Capture probe conjugated to paramagnetic nanoparticles for purification of Alexandrium species (Dinophyceae) DNA from environmental samples
Article first published online: 16 MAY 2006
Journal of Applied Microbiology
Volume 101, Issue 1, pages 36–43, July 2006
How to Cite
Galluzzi, L., Bertozzini, E., Del Campo, A., Penna, A., Bruce, I.J. and Magnani, M. (2006), Capture probe conjugated to paramagnetic nanoparticles for purification of Alexandrium species (Dinophyceae) DNA from environmental samples. Journal of Applied Microbiology, 101: 36–43. doi: 10.1111/j.1365-2672.2006.02952.x
- Issue published online: 16 MAY 2006
- Article first published online: 16 MAY 2006
- 2005/0603: received 30 May 2005, revised 18 November 2005 and accepted 8 December 2005
- capture probe;
- paramagnetic nanoparticles;
- 5·8S rDNA
Aims: To develop a rapid, cost-effective and selective Alexandrium DNA extraction procedure from environmental samples in order to provide good-quality template for the downstream PCR-based detection assay.
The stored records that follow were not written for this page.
(* ===== verification/ReplyPolicy.v ===== *)
(** Which unauthenticated sources may be sent bytes, and how many of them:
    [device/reply_policy.rs], with the predicates of [std::net] it uses.

    The reference is a table of address prefixes; the theorems show that the
    code decides as the table does on the address a source denotes, plain or
    IPv4-mapped, and what that gives the cookie reply. *)

From Stdlib Require Import ZifyBool.
From S2P Require Import Prelude Packet Amnezia Stun.

(** ** The standard library's predicates *)

Definition to_ipv4_mapped (o : bytes) : option bytes :=
  if bool_decide (ztake 12 o = zeros 10 ++ to_be 2 65535) then Some (zdrop 12 o) else None.

Definition is_loopback (ip : IpAddr) : bool :=
  match ip with V4 o => byte_at o 0 =? 127 | V6 o => of_be o =? 1 end.
Definition is_unspecified (ip : IpAddr) : bool :=
  match ip with V4 o | V6 o => of_be o =? 0 end.
Definition is_multicast (ip : IpAddr) : bool :=
  match ip with V4 o => (224 <=? byte_at o 0) && (byte_at o 0 <=? 239) | V6 o => byte_at o 0 =? 255 end.
Definition is_broadcast (o : bytes) : bool := of_be o =? u32_max.
Definition is_link_local (o : bytes) : bool := (byte_at o 0 =? 169) && (byte_at o 1 =? 254).

(** ** The module *)

Definition unmap (addr : SocketAddr) : SocketAddr :=
  match fst addr with
  | V6 v6 => match to_ipv4_mapped v6 with Some v4 => (V4 v4, snd addr) | None => addr end
  | V4 _ => addr
  end.

Inductive Door := DoorProbe | DoorCookie.
#[export] Instance Door_eq_dec : EqDecision Door.
Proof. solve_decision. Defined.

Definition may_reply_to (from : SocketAddr) (door : Door) : bool :=
  if snd from =? 0 then false else
  if is_loopback (fst from) then bool_decide (door = DoorCookie) else
  match fst from with
  | V4 v4 =>
      let this_network := byte_at v4 0 =? 0 in
      let reserved := 240 <=? byte_at v4 0 in
      negb (is_unspecified (V4 v4) || is_multicast (V4 v4) || is_broadcast v4 || is_link_local v4 || this_network || reserved)
  | V6 v6 =>
      let is_link_local := Z.land (be16 v6 0) 65472 =? 65152 in
      negb (is_unspecified (V6 v6) || is_multicast (V6 v6) || is_link_local)
  end.

Definition reply_target (from : SocketAddr) (door : Door) : option SocketAddr :=
  let from := unmap from in if may_reply_to from door then Some from else None.

Inductive CookieVerdict := CvSend | RefusedSource | WouldAmplify.

Definition cookie_verdict (from : SocketAddr) (request_len reply_len : Z) : CookieVerdict :=
  match reply_target from DoorCookie with
  | None => RefusedSource
  | Some _ => if reply_amplifies request_len reply_len then WouldAmplify else CvSend
  end.

(** ** The reference: prefixes *)

(** The address starts with the [bits] bits of [p]. *)
Definition under (o : bytes) (prefix : Z * Z) : bool :=
  let '(p, bits) := prefix in of_be o / 2 ^ (8 * len o - bits) =? p.

(** 0.0.0.0/8, 169.254.0.0/16, 224.0.0.0/4, 240.0.0.0/4. *)
Definition refused_v4 : list (Z * Z) := [(0, 8); (43518, 16); (14, 4); (15, 4)].
(** ::/128, ff00::/8, fe80::/10. *)
Definition refused_v6 : list (Z * Z) := [(0, 128); (255, 8); (1018, 10)].

Definition refused (ip : IpAddr) : bool :=
  match ip with V4 o => existsb (under o) refused_v4 | V6 o => existsb (under o) refused_v6 end.

(** 127.0.0.0/8 and ::1/128. *)
Definition loopback (ip : IpAddr) : bool :=
  match ip with V4 o => under o (127, 8) | V6 o => under o (1, 128) end.

Definition allowed (a : SocketAddr) (door : Door) : bool :=
  negb (snd a =? 0) && negb (refused (fst a)) && negb (loopback (fst a) && bool_decide (door = DoorProbe)).

(** The form in which a dual-stack socket reports an IPv4 source. *)
Definition mapped (v4 : bytes) : bytes := zeros 10 ++ to_be 2 65535 ++ v4.

(** The address a reported source really has. *)
Inductive denotes : SocketAddr -> SocketAddr -> Prop :=
| denotes_v4 v4 port : denotes (V4 v4, port) (V4 v4, port)
| denotes_mapped v4 port : denotes (V6 (mapped v4), port) (V4 v4, port)
| denotes_v6 v6 port : (forall v4, v6 <> mapped v4) -> denotes (V6 v6, port) (V6 v6, port).

(** ** The equivalence *)

Lemma of_be_app a b : of_be (a ++ b) = of_be a * 2 ^ (8 * len b) + of_be b.
Proof.
  unfold of_be. rewrite rev_app_distr, le_combine_app, length_rev, (Z.mul_comm _ 8), Z.lor_comm. unfold len.
  rewrite lor_shiftl_add; [done|lia|]. pose proof (le_combine_bound (rev b)) as Hb. by rewrite length_rev in Hb.
Qed.

Lemma of_be_byte b : of_be [b] = byte.unsigned b.
Proof. apply le_combine_1. Qed.

Lemma land_top10 x : 0 <= x < 2 ^ 16 -> Z.land x 65472 = x / 64 * 64.
Proof.
  intros Hx. change 65472 with (Z.land (Z.ones 16) (Z.lnot (Z.ones 6))). rewrite Z.land_assoc, Z.land_ones, Z.mod_small by lia.
  by rewrite <- Z.ldiff_land, Z.ldiff_ones_r, Z.shiftl_mul_pow2, Z.shiftr_div_pow2 by lia.
Qed.

(** The first two octets of an address and its value. *)
Lemma address_head o n : len o = 2 + n -> 0 <= n ->
  exists b0 b1 r, 0 <= b0 < 256 /\ 0 <= b1 < 256 /\ 0 <= r < 2 ^ (8 * n) /\
    byte_at o 0 = b0 /\ byte_at o 1 = b1 /\ be16 o 0 = b0 * 256 + b1 /\ of_be o = (b0 * 256 + b1) * 2 ^ (8 * n) + r.
Proof.
  intros Hl Hn. destruct o as [|c0 [|c1 o]]; rewrite ?len_cons, ?len_nil in Hl; [lia..|].
  assert (len o = n) as <- by lia. exists (byte.unsigned c0), (byte.unsigned c1), (of_be o).
  pose proof (byte.unsigned_range c0). pose proof (byte.unsigned_range c1).
  assert (of_be [c0; c1] = byte.unsigned c0 * 256 + byte.unsigned c1) as Hw.
  { change [c0; c1] with ([c0] ++ [c1]). rewrite of_be_app, !of_be_byte. done. }
  split_and!; try lia; try apply of_be_bound; try apply of_be_byte; [exact Hw|].
  change (c0 :: c1 :: o) with ([c0; c1] ++ o). by rewrite of_be_app, Hw.
Qed.

Lemma under_head o n x r p bits :
  len o = 2 + n -> 0 <= n -> of_be o = x * 2 ^ (8 * n) + r -> 0 <= r < 2 ^ (8 * n) -> 0 <= bits <= 16 ->
  under o (p, bits) = (x / 2 ^ (16 - bits) =? p).
Proof.
  intros Hl Hn E Hr Hb. unfold under. rewrite E, Hl. replace (8 * (2 + n) - bits) with (8 * n + (16 - bits)) by lia.
  by rewrite Z.pow_add_r, <- Z.div_div, Z.div_add_l, (Z.div_small r), Z.add_0_r by lia.
Qed.

Lemma under_all o p : under o (p, 8 * len o) = (of_be o =? p).
Proof. unfold under. by rewrite Z.sub_diag, Z.div_1_r. Qed.

Lemma may_reply_to_allowed from door : ip_ok (fst from) -> may_reply_to from door = allowed from door.
Proof.
  intros Hip. unfold may_reply_to, allowed. destruct from as [[o|o] port]; cbn [fst snd ip_ok] in *.
  - destruct (address_head o 2) as (b0 & b1 & r & H0 & H1 & Hr & E0 & E1 & _ & E); [lia..|].
    unfold refused, refused_v4, loopback, existsb, is_loopback, is_unspecified, is_multicast, is_broadcast, is_link_local.
    rewrite !(under_head o 2 (b0 * 256 + b1) r), E0, E1, E by (done || lia).
    change (2 ^ (8 * 2)) with 65536 in *. change (2 ^ (16 - 8)) with 256. change (2 ^ (16 - 16)) with 1. change (2 ^ (16 - 4)) with 4096.
    assert ((b0 * 256 + b1) / 256 = b0) as -> by (Z.to_euclidean_division_equations; lia).
    assert (exists q m, (b0 * 256 + b1) / 4096 = q /\ b0 = 16 * q + m /\ 0 <= m < 16) as (q & m & -> & -> & Hm).
    { exists (b0 / 16), (b0 mod 16). Z.to_euclidean_division_equations; lia. }
    rewrite Z.div_1_r. unfold u32_max. destruct (port =? 0); [done|]. destruct door, (Z.eqb_spec (16 * q + m) 127); vm_compute (bool_decide _); lia.
  - destruct (address_head o 14) as (b0 & b1 & r & H0 & H1 & Hr & E0 & E1 & E2 & E); [lia..|].
    unfold refused, refused_v6, loopback, existsb, is_loopback, is_unspecified, is_multicast.
    change 128 with (8 * 16). rewrite <- Hip, !under_all. rewrite !(under_head o 14 (b0 * 256 + b1) r), E0, E2 by (done || lia).
    rewrite land_top10 by lia. change (2 ^ (16 - 8)) with 256. change (2 ^ (16 - 10)) with 64.
    assert ((b0 * 256 + b1) / 256 = b0) as -> by (Z.to_euclidean_division_equations; lia).
    assert (of_be o = 1 -> b0 = 0 /\ b1 = 0) as Hlo by (change (2 ^ (8 * 14)) with 5192296858534827628530496329220096 in *; lia).
    assert (b0 = 0 -> b1 = 0 -> (b0 * 256 + b1) / 64 = 0) as Hq by (by intros -> ->).
    set (q := (b0 * 256 + b1) / 64) in *. destruct (port =? 0); [done|]. destruct door, (Z.eqb_spec (of_be o) 1); vm_compute (bool_decide _); lia.
Qed.

Lemma unmap_ok from : ip_ok (fst from) -> ip_ok (fst (unmap from)).
Proof.
  intros Hip. unfold unmap. destruct from as [[o|o] port]; [done|]. cbn [fst snd] in *. unfold to_ipv4_mapped.
  case_bool_decide; [|done]. cbn in *. rewrite len_zdrop by lia. lia.
Qed.

Lemma unmap_mapped v4 port : unmap (V6 (mapped v4), port) = (V4 v4, port).
Proof.
  unfold unmap, to_ipv4_mapped, mapped. cbn [fst snd]. rewrite app_assoc.
  rewrite ztake_app_exact, zdrop_app_exact by done.
  by rewrite bool_decide_eq_true_2.
Qed.

Lemma to_ipv4_mapped_none o : len o = 16 -> (forall v4, o <> mapped v4) -> to_ipv4_mapped o = None.
Proof.
  intros Ho Hn. unfold to_ipv4_mapped. case_bool_decide as E; [|done]. destruct (Hn (zdrop 12 o)). unfold mapped. rewrite app_assoc, <- E.
  by rewrite ztake_zdrop.
Qed.

Lemma denotes_unmap from a : ip_ok (fst from) -> denotes from a -> unmap from = a.
Proof.
  intros Hip Hd. destruct Hd as [v4 port|v4 port|v6 port Hn]; [done|apply unmap_mapped|]. unfold unmap. cbn [fst snd]. by rewrite to_ipv4_mapped_none.
Qed.
Lemma unmap_denotes from : ip_ok (fst from) -> denotes from (unmap from).
Proof.
  intros Hip. destruct from as [[o|o] port]; [apply denotes_v4|]. unfold unmap. cbn [fst snd]. destruct (to_ipv4_mapped o) as [v4|] eqn:E.
  - unfold to_ipv4_mapped in E. case_bool_decide as Ho; [|done]. injection E as <-.
    replace o with (mapped (zdrop 12 o)) at 1; [apply denotes_mapped|]. unfold mapped. by rewrite app_assoc, <- Ho, ztake_zdrop.
  - apply denotes_v6. intros v4 ->. pose proof (unmap_mapped v4 port) as Hu. unfold unmap in Hu. cbn [fst snd] in Hu. by rewrite E in Hu.
Qed.

Lemma reply_target_allowed from door a : ip_ok (fst from) -> denotes from a ->
  reply_target from door = if allowed a door then Some a else None.
Proof.
  intros Hip Hd. unfold reply_target. rewrite may_reply_to_allowed by (by apply unmap_ok). by rewrite (denotes_unmap _ _ Hip Hd).
Qed.

(** C38. No reply is aimed at an address that cannot be a real source. The
    code's tests agree with the table of prefixes -- this network, link-local,
    multicast, reserved and broadcast space, loopback at the probe door, port
    0 -- applied to the address the source really has, which is unique: the
    IPv4 address inside when it is in the IPv4-mapped form ::ffff:a.b.c.d, and
    otherwise the address itself, also when it is in the IPv4-compatible form
    ::a.b.c.d. That address is also the one answered. A cookie goes out exactly
    to such a target and when it is no longer than the datagram that provoked
    it, and a configuration whose S3 does not exceed its S1 and S2 never loses
    a cookie to that bound. *)
Theorem reply_policy_exact from door request reply :
  ip_ok (fst from) ->
  exists a, denotes from a /\ (forall b, denotes from b -> b = a) /\
  reply_target from door = (if allowed a door then Some a else None) /\
  (cookie_verdict from request reply = CvSend <-> allowed a DoorCookie = true /\ reply <= request) /\
  (cookie_verdict from request reply = RefusedSource <-> allowed a DoorCookie = false) /\
  (forall c kind, config_ok c -> kind = KHandshakeInit \/ kind = KHandshakeResponse ->
     cookie_packet_junk_size c <= outbound_junk_size c kind ->
     cookie_verdict from (outbound_junk_size c kind + base_size kind) (cookie_reply_len c COOKIE_REPLY_SZ) <> WouldAmplify).
Proof.
  intros Hip. pose proof (unmap_denotes from Hip) as Hd. exists (unmap from). split; [done|]. split; [intros b Hb; by rewrite (denotes_unmap _ _ Hip Hb)|].
  set (a := unmap from) in *. clearbody a. split; [by apply reply_target_allowed|]. unfold cookie_verdict. rewrite (reply_target_allowed _ _ _ Hip Hd).
  split; [|split].
  - unfold reply_amplifies. rewrite Z.gtb_ltb. destruct (allowed a _); [|intuition congruence]. destruct (Z.ltb_spec request reply); split; intuition (congruence || lia).
  - destruct (allowed a _), (reply_amplifies request reply); intuition congruence.
  - intros c kind Hc Hk Hle. destruct (allowed a _); [|done].
    unfold reply_amplifies, cookie_reply_len, sat_add, outbound_junk_size in *. cbn [inbound_junk_size]. rewrite Z.gtb_ltb, (proj2 (Z.ltb_ge _ _)); [done|].
    destruct Hk as [-> | ->]; cbn [base_size inbound_junk_size] in *; unfold COOKIE_REPLY_SZ, HANDSHAKE_INIT_SZ, HANDSHAKE_RESP_SZ, usize_max; lia.
Qed.

(** The broadcast address in its mapped form, and 224.0.0.1 in its compatible
    form. *)
Lemma reply_policy_exact_witness :
  let from := (V6 (mapped (to_be 4 4294967295)), 51820) in
  let compatible := (V6 (zeros 12 ++ to_be 4 3758096385), 51820) in
  reply_target from DoorCookie = None /\ cookie_verdict from 148 64 <> CvSend /\ reply_target compatible DoorProbe = Some compatible.
Proof.
  intros from compatible. split_and!.
  - destruct (reply_policy_exact from DoorCookie 148 64 eq_refl) as (a & _ & Hu & -> & _). rewrite <- (Hu _ (denotes_mapped _ _)). vm_compute. reflexivity.
  - destruct (reply_policy_exact from DoorCookie 148 64 eq_refl) as (a & _ & Hu & _ & -> & _). rewrite <- (Hu _ (denotes_mapped _ _)). vm_compute. intros [? _]. congruence.
  - destruct (reply_policy_exact compatible DoorProbe 148 64 eq_refl) as (a & _ & Hu & -> & _).
    rewrite <- (Hu compatible); [vm_compute; reflexivity|]. apply denotes_v6. intros v4 E%(f_equal (fun o => nth 10 o Byte.x00)). vm_compute in E. congruence.
Defined.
Methods and Results: In this study, we tested a DNA extraction method based on silica-coated, superparamagnetic nanoparticles conjugated to a DNA-capture sequence (probe) complementary to a specific region of 5·8S rDNA of the genus Alexandrium. Cultured Alexandrium catenella cells were used as the harmful algal bloom species for the DNA extraction. Then, a PCR assay was performed with primers specific for the genus Alexandrium to assess the specificity and sensitivity of the nucleic acid extraction method. This method was applied to both cultured and field samples, reaching in both cases a detection limit of one A. catenella cell.
Conclusions: The results suggest that the use of probe-conjugated paramagnetic nanoparticles could be effective for the specific purification of microalgal DNA in cultured or environmental samples, ensuring sensitivity and specificity of the subsequent PCR assays.
Significance and Impact of the Study: The DNA extraction method optimized in this study represents a progress towards the rapid and efficient direct detection of Alexandrium cells in seawater monitoring. In fact, this method requires no other equipment than a magnet and a hybridization oven and, in principle, can be adapted to different toxic microalgal species and can be automated, allowing the processing of a high number of samples.